Der alte Kastellan hatte einige seiner Bekannten am Tag vorher wissen lassen, daß für den nächsten Tag der Besuch des Kaisers auf der Löwenburg angesagt sei.

Diese Nachricht hatte sich weiter verbreitet, und da die unmittelbare Umgebung von Wilhelmshöhe streng abgeschlossen war, so hatten sich etwa fünfundzwanzig bis dreißig Personen nach der Löwenburg begeben, um den Imperator zu sehen, der so viel Trauer über Deutschland gebracht und doch wieder, ohne es zu wollen, als Werkzeug in der Hand der Vorsehung den Grundstein gelegt hatte zu der neuen, noch vor kurzem kaum geahnten Größe der deutschen Nation.

Die Gruppen waren ernst und schweigsam, der Ernst der Zeit, die Bedeutung des Augenblickes lag noch klarer und deutlicher in der Empfindung eines jeden Anwesenden hier an dieser Stätte, an welcher einst der König Jérome zur Zeit der tiefsten Erniedrigung Deutschlands seine lustigen Feste gefeiert hatte und an welcher jetzt sein entthronter Neffe erscheinen sollte, dessen Herrschaft vor kurzem noch so fest gegründet schien und doch so schnell zerbrochen war – und der nur noch in dem vergoldeten Gefängnis, das sein ritterlicher Gegner ihm gegeben, von dem Schein kaiserlicher Ehre und kaiserlichen Glanzes umgeben war.

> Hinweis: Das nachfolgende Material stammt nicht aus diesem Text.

Lemma hear_step lpc hpc x y : hearing lpc hpc x y -> lpc <> RRead ->
  exists a y' lpc' x', quiet_act CLoop a /\ cstep a y = Some y' /\ hearing lpc' hpc x' y' /\ (c_rank lpc' < c_rank lpc)%nat.
Proof.
  intros K Hpc. pose proof K as [Rc _ _ Hc Ht Hx Ho Hh Hhand Hemp _ Hq Hids]. specialize (Hemp Hpc).
  assert (Hgo := fun e lpc' m' x' He => heard_by lpc hpc x y e lpc' m' x' K He).
  assert (Hf : forall o f, (forall z, incoming (f z) = incoming z) -> (forall z, cs_closed (f z) = cs_closed z) ->
    exists x', c_heap (on_stream o f (c_mem y)) !! n = Some x' /\ cs_closed x' = false /\ items (incoming x') = []).
  { intros o f H1 H2. destruct (decide (o = n)) as [-> | Hne].
    - exists (f x). rewrite H1, H2. split_and!; [| done | done]. cbn. by rewrite lookup_alter_eq, Hx.
    - exists x. split_and!; [| done | done]. cbn. by rewrite lookup_alter_ne. }
  assert (Hsame : forall lpc', (forall k o, carries lpc' k o <= carries lpc k o) ->
    forall k o xo', c_streams (c_mem y) !! k = Some o -> o <> n -> c_heap (c_mem y) !! o = Some xo' ->
    exists xo, c_streams (c_mem y) !! k = Some o /\ c_heap (c_mem y) !! o = Some xo /\
      len (items (incoming xo')) + carries lpc' k o <= len (items (incoming xo)) + carries lpc k o).
  { intros lpc' Hle k o xo' H1 H2 H3. exists xo'. specialize (Hle k o). split_and!; [done | done | lia]. }
  destruct lpc as [|sf|o v|o|o msg|o p|o p|o v|k mk|k|p| | | |]; cbn in Hh; try done; cbn in Hhand.
  - (* RLoad *)
    destruct (dispatch_room (c_mem y) sf _ eq_refl (table_unique_all y Rc) Ht Hh) as (H1 & H2 & H3 & H4).
    eapply (Hgo CTau _ _ x); [done | reflexivity | done.. | | done | done | exact H4].
    intros k o xo' Hk Hne Hxo. exists xo'. specialize (H3 k o Hk). split_and!; [done | done | lia].
  - (* RWin *)
    destruct (Hf o (set_win (win_open v))) as (x' & Hx' & Ho' & He'); [done | done |].
    eapply (Hgo CTau (ROk o) _ x'); [done | reflexivity | done.. | | done | done | cbn; lia].
    apply room_on; [by apply carries_none | by left].
  - (* ROk *)
    destruct (Hf o (set_openOK true)) as (x' & Hx' & Ho' & He'); [done | done |].
    eapply (Hgo CTau RRead _ x'); [done | reflexivity | done.. | | done | done | cbn; lia].
    apply room_on; [by apply carries_none | by left].
  - (* RErr *)
    set (f := fun z => match openErr z with None => set_openErr (Some msg) z | Some _ => z end).
    assert (Hi : forall z, incoming (f z) = incoming z) by (intros z; unfold f; by case_match).
    destruct (Hf o f) as (x' & Hx' & Ho' & He'); [done | intros z; unfold f; by case_match |].
    eapply (Hgo CTau RRead _ x'); [done | reflexivity | done.. | | done | done | cbn; lia].
    apply (room_on _ _ o f); [by apply carries_none | by left].
  - (* RDeliver *)
    destruct Hhand as [k Hk]. destruct (gl_table _ (ci_global y (creachable_inv y Rc)) k o Hk) as (xo & Hxo & _).
    destruct (cs_closed xo) eqn:E.
    + eapply (Hgo CTau RRead _ x); [done | cbn; by rewrite Hxo, E | done.. | | done | done | cbn; lia].
      apply Hsame. by apply carries_none.
    + eapply (Hgo CTau (RSend o p) _ x); [done | cbn; by rewrite Hxo, E | done.. | by exists k | done | | done | done | cbn; lia].
      by apply Hsame.
  - (* RSend *)
    destruct Hhand as [k Hk]. destruct (gl_table _ (ci_global y (creachable_inv y Rc)) k o Hk) as (xo & Hxo & _).
    assert (Hroom : len (items (incoming xo)) < incomingCap).
    { destruct (decide (o = n)) as [-> | Hne]; [simplify_eq; by rewrite Hemp |].
      pose proof (hr_room _ _ _ _ K k o xo Hk Hne Hxo) as Hr. unfold carries in Hr. rewrite bool_decide_true in Hr by done.
      pose proof (HR k). lia. }
    destruct (shut (incoming xo)) eqn:E.
    + eapply (Hgo CTau RRead _ x); [done | cbn; by rewrite Hxo, E | done.. | | done | done | cbn; lia].
      apply Hsame. by apply carries_none.
    + set (x' := if decide (o = n) then chan_push p x else x).
      eapply (Hgo CTau RRead _ x'); [done | cbn; by rewrite Hxo, E, (proj2 (Z.ltb_lt _ _) Hroom) | done | done | | by subst x'; case_decide | done | done | done | | done | done | cbn; lia].
      * subst x'. cbn. case_decide; [subst o; by rewrite lookup_alter_eq, Hx | by rewrite lookup_alter_ne].
      * intros k0 j xj' Hk0 Hne [(E' & xj & Hxj & ->) | [Hno Hxj]]%on_stream_lookup.
        -- subst j. exists xj. split_and!; [done | done |]. unfold carries. rewrite bool_decide_true by done.
           cbn [chan_push incoming items]. rewrite len_app. change (len [p]) with 1. cbn. lia.
        -- exists xj'. unfold carries. rewrite bool_decide_false by done. split_and!; [done | done | lia].
  - (* RCredit *)
    destruct (Hf o (set_win (win_credit v))) as (x' & Hx' & Ho' & He'); [done | done |].
    eapply (Hgo CTau RRead _ x'); [done | reflexivity | done.. | | done | done | cbn; lia].
    apply room_on; [by apply carries_none | by left].
  - (* RMark *)
    destruct Hh as [Hk Hm]. assert (Hn : forall f, c_heap (on_stream (mark_of mk) f (c_mem y)) !! n = Some x) by (intros f; cbn; by rewrite lookup_alter_ne).
    assert (Hquiet : forall lpc', (forall k0 j, carries lpc' k0 j = 0) -> forall k0 j, carries lpc' k0 j <= carries (RMark k mk) k0 j) by (intros; by apply carries_none).
    destruct mk as [o|o|o]; cbn in Hm, Hn.
    + destruct (c_heap (c_mem y) !! o) as [xo|] eqn:Eo; [destruct (cs_closed xo) eqn:E |].
      * eapply (Hgo CTau (RDelete k) _ x); [done | cbn; by rewrite Eo, E | done.. | | done | done | cbn; lia]. by apply Hsame, Hquiet.
      * eapply (Hgo CTau (RMark k (MChan o)) _ x); [done | cbn; by rewrite Eo, E | done | done | apply Hn | done.. | | done | done | cbn; lia].
        apply room_on; [by apply Hquiet | by left].
      * eapply (Hgo CTau (RDelete k) _ x); [done | cbn; by rewrite Eo | done.. | | done | done | cbn; lia]. by apply Hsame, Hquiet.
    + destruct (c_heap (c_mem y) !! o) as [xo|] eqn:Eo; [destruct (shut (incoming xo)) eqn:E |].
      * eapply (Hgo CTau (RDelete k) _ x); [done | cbn; by rewrite Eo, E | done.. | | done | done | cbn; lia]. by apply Hsame, Hquiet.
      * eapply (Hgo CTau (RMark k (MCast o)) _ x); [done | cbn; by rewrite Eo, E | done | done | apply Hn | done.. | | done | done | cbn; lia].
        apply room_on; [by apply Hquiet | right; by eexists].
      * eapply (Hgo CTau (RDelete k) _ x); [done | cbn; by rewrite Eo | done.. | | done | done | cbn; lia]. by apply Hsame, Hquiet.
    + eapply (Hgo CTau (RDelete k) _ x); [done | reflexivity | done | done | apply Hn | done.. | | done | done | cbn; lia].
      apply room_on; [by apply Hquiet | by left].
  - (* RDelete *)
    eapply (Hgo CTau RRead _ x); [done | reflexivity | done | | done.. | | done | done | cbn; lia].
    + cbn. by rewrite lookup_delete_ne.
    + cbn [upd_streams c_streams c_heap]. intros k0 o xo' [_ Hk0]%lookup_delete_Some.
      by apply (Hsame RRead (carries_none RRead _ (fun _ _ => eq_refl))).
  - (* RPong *)
    destruct (c_write true (SFrame 0 v2TypePong p) (c_mem y)) as [r m1] eqn:Ew.
    assert (E : c_conn m1 = c_conn (c_mem y) /\ c_streams m1 = c_streams (c_mem y) /\ c_heap m1 = c_heap (c_mem y) /\
      c_seqRead m1 = c_seqRead (c_mem y) /\ c_ids m1 = c_ids (c_mem y)) by (unfold c_write in Ew; repeat case_match; by simplify_eq).
    destruct E as (E1 & E2 & E3 & E4 & E5).
    eapply (Hgo (CWritten true) RRead m1 x); [done | cbn; by rewrite Ew | congruence.. | done | done | done | | congruence | congruence | cbn; lia].
    rewrite E2, E3. by apply Hsame, carries_none.
Qed.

Es mochte etwa zwei Uhr nachmittags sein, als eine vierspännige Equipage mit der Livree des preußischen Hofes und bespannt mit jenen prächtigen, dunkelbraunen Trakehnerpferden, welche das berühmte ostpreußische Gestüt dem königlichen Marstall liefert, den Waldweg herauffuhr und vor dem Eingang zur Burg hielt.

Gespannt richteten sich die Blicke aller Anwesenden auf die vier Personen, welche in diesem Wagen saßen, um nach den zahlreichen Bildern, die man seit langer Zeit überall zu sehen gewohnt war, den Kaiser zu erkennen.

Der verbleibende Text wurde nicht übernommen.